Kapitel 3: Bürogeflüster

3.8K 149 136
                                    

Du betrittst Johanssons Büro. Dein Herz schlägt laut. Sie sitzt an ihrem Schreibtisch. Neben ihr liegen einige Blätter. Auf der anderen Seite leuchtet ihr Computer Bildschirm. Dieser gibt einen Ton von sich. Vermutlich eine eingehende Email.

"Setzen Sie sich" Ihr Ton ist ruhig, aber bestimmt. Miss Johansson deutet auf einen der zwei Stühle, die vor ihrem Schreibtisch, ihr gegenüber, stehen. "Danke." Du setzt dich und wischt dir deine feuchten Hände an deiner Hose ab.

"Also Miss Jane" Sie spricht langsam. Du kannst nicht deuten, worauf sie hinaus will. "Ich vermute, ich habe Sie bislang immer in ungünstigen Momenten zu Gesicht bekommen."

Sie lächelt leicht und dein Herz setzt aus.

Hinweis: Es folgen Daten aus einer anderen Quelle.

(** * URL shortener: the handlers of [app/main.py] over a model of the
    [url_map] table

    The four request handlers of [src/app/main.py] ([create_short_url],
    [redirect_to_url], [get_stats], [deactivate_url]) are embedded as
    functions in a small state-and-exception monad.  The state is the
    [World] a handler runs in: the PostgreSQL table [url_map] with its
    [SERIAL] sequence, the statements of other requests that the database
    executes while the handler is suspended at an [await], the draws that
    [random.choice] will return, and the wall clock read by
    [datetime.utcnow]. *)

From Stdlib Require Import List ZArith Lia Bool Arith String Ascii.
From Stdlib Require Import Permutation Sorted.
Import ListNotations.

Open Scope string_scope.
Open Scope Z_scope.

(** ** The table [url_map] (main.py, lines 81-92) *)

Module url_map.

(** One row of
    [url_map (id SERIAL PRIMARY KEY, short_url VARCHAR(255) UNIQUE NOT NULL,
              original_url TEXT NOT NULL, created_at TIMESTAMP,
              visits INTEGER DEFAULT 0, is_active BOOLEAN DEFAULT TRUE)].
    [created_at] is a timestamp counted in microseconds. *)
Record row := mk {
  id : Z;
  short_url : string;
  original_url : string;
  created_at : Z;
  visits : Z;
  is_active : bool
}.

Definition set_visits (v : Z) (r : row) : row :=
  mk (id r) (short_url r) (original_url r) (created_at r) v (is_active r).

Definition set_is_active (b : bool) (r : row) : row :=
  mk (id r) (short_url r) (original_url r) (created_at r) (visits r) b.

End url_map.

Definition Row : Type := url_map.row.

(** The stored relation: the rows in the order in which they were inserted
    (no handler deletes a row), and the last value handed out by the
    sequence behind [id SERIAL]. *)
Record Store := mkStore {
  rows : list Row;
  url_map_id_seq : Z
}.

Definition empty_store : Store := mkStore [] 0.

(** Errors the database reports for the statements used here. *)
Inductive pg_error :=
| UniqueViolationError
| StringDataRightTruncationError
| NumericValueOutOfRangeError
| SequenceGeneratorLimitExceededError
| CharacterNotInRepertoireError.

(** Largest value of an [INTEGER] column and of a [SERIAL] sequence. *)
Definition INT4_MAX : Z := 2147483647.
Definition INT4_MIN : Z := -2147483648.

Definition in_int4 (z : Z) : bool := (INT4_MIN <=? z) && (z <=? INT4_MAX).

(** Largest value of a [bigint], the type of the arguments of [OFFSET] and
    [LIMIT]. *)
Definition INT8_MAX : Z := 9223372036854775807.

(** A [text] value cannot hold the character NUL: the database refuses a
    parameter that contains it. *)
Fixpoint has_nul (s : string) : bool :=
  match s with
  | EmptyString => false
  | String c s' => Ascii.eqb c Ascii.zero || has_nul s'
  end.

Fixpoint all_spaces (s : string) : bool :=
  match s with
  | EmptyString => true
  | String c s' => Ascii.eqb c " "%char && all_spaces s'
  end.

(** Assignment to a [VARCHAR(n)] column: a longer value is an error unless
    the excess characters are all spaces, in which case it is cut to [n]. *)
Definition varchar (n : nat) (s : string) : option string :=
  if (String.length s <=? n)%nat then Some s
  else if all_spaces (substring n (String.length s - n) s)
       then Some (substring 0 n s)
       else None.

Definition has_short_url (code : string) (r : Row) : bool :=
  String.eqb (url_map.short_url r) code.

(** [SELECT * FROM url_map WHERE short_url = $1], read with [fetchrow]:
    the first row of the result, or [None].  No stored [short_url]
    contains NUL, so a code that does is one the lookup finds in no row:
    for it the database answers with its refusal of the parameter. *)
Definition select_by_short_url (code : string) (st : Store)
  : (pg_error + option Row) * Store :=
  (match find (has_short_url code) (rows st) with
   | Some r => inr (Some r)
   | None =>
       if has_nul code then inl CharacterNotInRepertoireError else inr None
   end, st).

(** asyncpg prepares each statement once per connection.  The server
    plans the first executions of a prepared statement for the values of
    their parameters, and may afterwards keep one plan for all values.
    Which of the two an execution gets depends on what the connection
    has executed before, which the handlers do not see. *)
Inductive plan := CustomPlan | GenericPlan.

(** [INSERT INTO url_map (short_url, original_url, created_at, visits,
    is_active) VALUES ($1, $2, $3, $4, $5) RETURNING ...].  A code with a
    NUL is refused when the parameters are bound.  The value of [id] is
    the next one of the sequence; a sequence value that was handed out is
    not given back when the statement fails afterwards.  In a plan made
    for the parameter values the length check of [VARCHAR(255)] is done
    while planning, before the sequence is advanced; in a plan kept for
    all values it is done when the row is formed, [id] first, so that the
    sequence has been advanced, or has been found used up, before a code
    that is too long is refused. *)
Definition insert_url_map_on (p : plan) (code url : string) (created : Z)
    (v : Z) (active : bool) (st : Store) : (pg_error + Row) * Store :=
  if has_nul code then (inl CharacterNotInRepertoireError, st) else
  match p with
  | CustomPlan =>
      match varchar 255 code with
      | None => (inl StringDataRightTruncationError, st)
      | Some c =>
          if negb (in_int4 v) then (inl NumericValueOutOfRangeError, st)
          else
            let next := url_map_id_seq st + 1 in
            if INT4_MAX <? next
            then (inl SequenceGeneratorLimitExceededError, st)
            else if existsb (has_short_url c) (rows st)
            then (inl UniqueViolationError, mkStore (rows st) next)
            else
              let r := url_map.mk next c url created v active in
              (inr r, mkStore (rows st ++ [r]) next)
      end
  | GenericPlan =>
      if negb (in_int4 v) then (inl NumericValueOutOfRangeError, st)
      else
        let next := url_map_id_seq st + 1 in
        if INT4_MAX <? next
        then (inl SequenceGeneratorLimitExceededError, st)
        else
          match varchar 255 code with
          | None =>
              (inl StringDataRightTruncationError, mkStore (rows st) next)
          | Some c =>
              if existsb (has_short_url c) (rows st)
              then (inl UniqueViolationError, mkStore (rows st) next)
              else
                let r := url_map.mk next c url created v active in
                (inr r, mkStore (rows st ++ [r]) next)
          end
  end.

(** The [INSERT] on a connection that has not yet settled on one plan. *)
Definition insert_url_map : string -> string -> Z -> Z -> bool -> Store
                            -> (pg_error + Row) * Store :=
  insert_url_map_on CustomPlan.

Definition bump_visits (code : string) (r : Row) : Row :=
  if has_short_url code r then url_map.set_visits (url_map.visits r + 1) r
  else r.

(** [UPDATE url_map SET visits = visits + 1 WHERE short_url = $1]: the new
    value is computed from the stored one; an [INTEGER] that would leave
    its range aborts the statement. *)
Definition update_visits (code : string) (st : Store)
  : (pg_error + unit) * Store :=
  if existsb (fun r => has_short_url code r
                       && (INT4_MAX <=? url_map.visits r)) (rows st)
  then (inl NumericValueOutOfRangeError, st)
  else (inr tt, mkStore (map (bump_visits code) (rows st)) (url_map_id_seq st)).

Definition deactivate_row (code : string) (r : Row) : Row :=
  if has_short_url code r then url_map.set_is_active false r else r.

(** [UPDATE url_map SET is_active = FALSE WHERE short_url = $1 RETURNING *],
    read with [fetchrow]: the first updated row, or [None]. *)
Definition update_is_active_false (code : string) (st : Store)
  : option Row * Store :=
  let rows' := map (deactivate_row code) (rows st) in
  (find (has_short_url code) rows', mkStore rows' (url_map_id_seq st)).

Definition offset_limit (skip limit : Z) (l : list Row) : list Row :=
  firstn (Z.to_nat limit) (skipn (Z.to_nat skip) l).

(** [SELECT * FROM url_map ORDER BY created_at DESC OFFSET $1 LIMIT $2].
    The statement names [created_at] as its only sort key, so the order
    among rows with the same [created_at] is the database's choice;
    [order_by] is the ordering it produced for this query. *)
Definition select_page (order_by : list Row -> list Row) (skip limit : Z)
    (st : Store) : list Row * Store :=
  (offset_limit skip limit (order_by (rows st)), st).

(** [SELECT COUNT( * ) FROM url_map] *)
Definition select_count (st : Store) : Z * Store :=
  (Z.of_nat (List.length (rows st)), st).

Definition sum_visits (l : list Row) : Z :=
  fold_right (fun r acc => url_map.visits r + acc) 0 l.

(** [SELECT SUM(visits) FROM url_map]: NULL over an empty table. *)
Definition select_sum_visits (st : Store) : option Z * Store :=
  (match rows st with [] => None | _ => Some (sum_visits (rows st)) end, st).

(** What [ORDER BY created_at DESC] promises about its result. *)
Definition newest_first (a b : Row) : Prop :=
  url_map.created_at b <= url_map.created_at a.

Definition orders_by_created_at_desc (order_by : list Row -> list Row) : Prop :=
  forall l, Permutation l (order_by l) /\ StronglySorted newest_first (order_by l).

(** One ordering that meets it: insertion sort, which keeps rows with the
    same [created_at] in the order of its input. *)
Fixpoint insert_desc (r : Row) (l : list Row) : list Row :=
  match l with
  | [] => [r]
  | x :: l' =>
      if url_map.created_at x <=? url_map.created_at r
      then r :: x :: l'
      else x :: insert_desc r l'
  end.

Definition stable_desc (l : list Row) : list Row :=
  fold_right insert_desc [] l.

(** ** The world a handler runs in *)

(** [others] lists what the database executes on behalf of other requests
    each time this handler is suspended at an [await conn...]: the head is
    applied before the handler's next statement.  An empty list is a
    handler running alone.  [rng] is the sequence of values the random
    generator will produce and [drawn] how many were consumed; [utc] is
    the clock. *)
Record World := mkWorld {
  db : Store;
  others : list (Store -> Store);
  rng : nat -> nat;
  drawn : nat;
  utc : Z
}.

Du denkst an eure erste Begegnung vor der Damentoilette, wo du sie übern Haufen gerannt hast und an den gestrigen Versuch leise von ihrem Büro wegzuschleichen, während du dabei eine Vase umgeworfen hast.

"Wobei, an Ihren knienden Anblick vor meinen Füßen könnte ich mich gewöhnen..." Dir schießt die Röte ins Gesicht.

Du denkst im ersten Augenblick, dass du dich verhört hast.

Ihr schiefes Grinsen auf den Lippen lässt dich allerdings sicher gehen, dass noch alles gut mit deinen Ohren ist. "Wie bitte..?"

Miss Johansson lacht kurz. "Das kam vermutlich komisch herüber. Verzeihen Sie. Ich meine, welchem Chef würde es nicht gefallen, wenn seine Angestellten vor ihm auf die Knie fallen." Sie räuspert sich.

Du siehst sie verwundert an. Was war das für eine Andeutung?

"Miss Jane, der eigentliche Grund für ihr Kommen ist folgender..."

Deine Hände fangen an zu kribbeln und deine Kopfschmerzen kehren mit voller Wucht zurück, während dein Gehirn noch an Miss Johanssons Wörtern "kniend" und "kommen" hängen geblieben ist und versucht daraus eigene Gedanken zu produzieren.

Du zwingst dich ihr zuzuhören und drängst sämtliche Gedanken, die kniend zwischen ihren Beinen beinhalten, beiseite.

"Ich habe Ihren Bericht gelesen"

"Ja...?" Du siehst sie zum ersten Mal seitdem du den Raum betreten hast direkt an.

Ihre grün leuchtenden Augen liegen auf dem Bericht in ihren Händen. "Mir gefällt Ihr Ansatz."

Noch immer sieht sie auf die Blätter und scheint einige Sätze zu überfliegen. Deine Unsicherheit beginnt zu schwinden.

"Ich möchte ehrlich zu Ihnen sein" Miss Johansson sieht dich nun direkt an. Du erstarrst. "Bei unseren letzten Begegnungen hatte ich von Ihnen nicht den Eindruck, als seien Sie eine fähige Mitarbeiterin. Sie verhielten sich eher wie,... wie soll ich sagen? Ein scheues Reh."

Autsch. Du wusstest, dass dein Verhalten eher unbeholfen und tollpatschig gewirkt haben musste. Aber es aus ihrem Mund zu hören, war trotzdem etwas Anderes.

Du konntest schließlich nicht zugeben, dass dich ihre Anwesenheit um die Fassung bringt, oder?

"Nunja. Das ist bislang unglücklich gelaufen." Du überlegst, was klug wäre nun zu sagen.

"Genau, Miss Jane. Unglücklich." Sie greift deine Formulierung auf und fährt fort.

"Nichts desto trotz habe ich gesehen, dass mehr hinter diesem ersten Eindruck steckt. Ihr Bericht ist gut, Ihre Argumentationskette schlüssig. Sie beziehen einige namenhafte Unternehmen in Ihre Untersuchung mit ein. Das gefällt mir."

Und sie gefällt dir.

Miss Johansson ist für einen Moment still. Du hoffst, dass du dies nicht eben laut gesagt hast- Hast du nicht, oder?